Wie werden derzeit Prüfungen absolviert?

Neben unserem Lehrbetrieb haben wir seit Ostern an der FH auch unseren Prüfungsbetrieb auf online umgestellt. Wir arbeiten intensiv daran, alle unsere Lehrveranstaltungen und Abschlussprüfungen in unserem regulären Zeitrahmen abzuhalten und diese nicht in den Sommer zu verschieben. Eine besondere Herausforderung bei online abgehaltenen Prüfungen ist, dass die Lehrenden nur schwer überprüfen können, welche Unterlagen zur Beantwortung der Fragen genutzt werden – Stichwort Schummeln. Dem begegnen wir, indem wir unsere Prüfungsfragen noch stärker als in der Vergangenheit auf Verständnis und Anwendung beziehen, als reine Wissensfragen zu stellen. Damit bereiten wir, meines Erachtens nach, Studierende auch durchaus besser auf die Herausforderungen der Arbeitswelt vor.

Was konnten Sie persönlich als Lehrende mitnehmen oder von dieser Krise lernen?

Ich denke, dass wir aus dieser Krise viele Erkenntnisse und Erfahrungen für die Zukunft mitnehmen können: Einerseits hat es sich gezeigt, dass für manche ausgewählte Inhalte Online-Formate sehr gut geeignet sind, um diese den Studierenden näher zu bringen. Durch unseren regelmäßigen Austausch mit den Studierenden verstehen wir immer besser, wie wir auf die Bedürfnisse von Lernenden – gerade wenn sie, wie in meinen Studiengängen der Fall, berufsbegleitend studieren – eingehen können und dabei die Lernziele erreichen. Wir werden diese Erkenntnisse dazu nutzen, in der Zukunft tragfähige und langfristige Lösungen für ausgewählte Online-Lehrformate zu entwickeln.

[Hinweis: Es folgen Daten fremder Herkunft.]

(* ===== verification/TrieStructureRun.v ===== *)
(** * Runs of the structure of a trie ([src/src/trie/trie_structure.rs])

    A trie built by insertions and removals has exactly the nodes that the set of its
    keys needs: one for each key, and one for each branching point. The comparison of
    two tries does not see all nodes: a closed theorem shows it. *)

From stdpp Require Import functions.
From S2P Require Import Prelude Nibble TrieStructure TrieStructureInv TrieStructureOps TrieStructureUpdate.

Open Scope Z_scope.

Section structure.
Context `{Platform} {TUd : Type}.
Implicit Types (self : TrieStructure TUd) (nd : Node TUd) (K : Z -> list Nibble).

(** ** The nodes that a set of keys needs *)

(** Two keys of the set part after [k]. *)
Definition branching (S : gset (list Nibble)) (k : list Nibble) : Prop :=
  exists a b x y, a <> b /\ k ++ a :: x ∈ S /\ k ++ b :: y ∈ S.

(** The keys with a storage value. *)
Definition keys_are K self (S : gset (list Nibble)) : Prop :=
  forall k, k ∈ S <-> exists i nd, nodes self !! i = Some nd /\ nd_has_storage_value nd = true /\ K i = k.

Section nodes.
Context {K : Z -> list Nibble} {self : TrieStructure TUd}.
Context (Hinv : trie_inv K self).

Definition longer (i : Z) : gset Z := filter (fun j => (length (K i) < length (K j))%nat) (dom (nodes self)).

Andererseits habe ich persönlich als Lehrende aber auch als Mutter, die in dieser Krise ihre Kinder im Home Schooling unterstützt, sehr klar erkannt, dass man ein besonderes Augenmerk auf den Arbeitsaufwand und eine ausgewogene Intensität zwischen verschiedenen Arbeitsaufträgen legen sollte.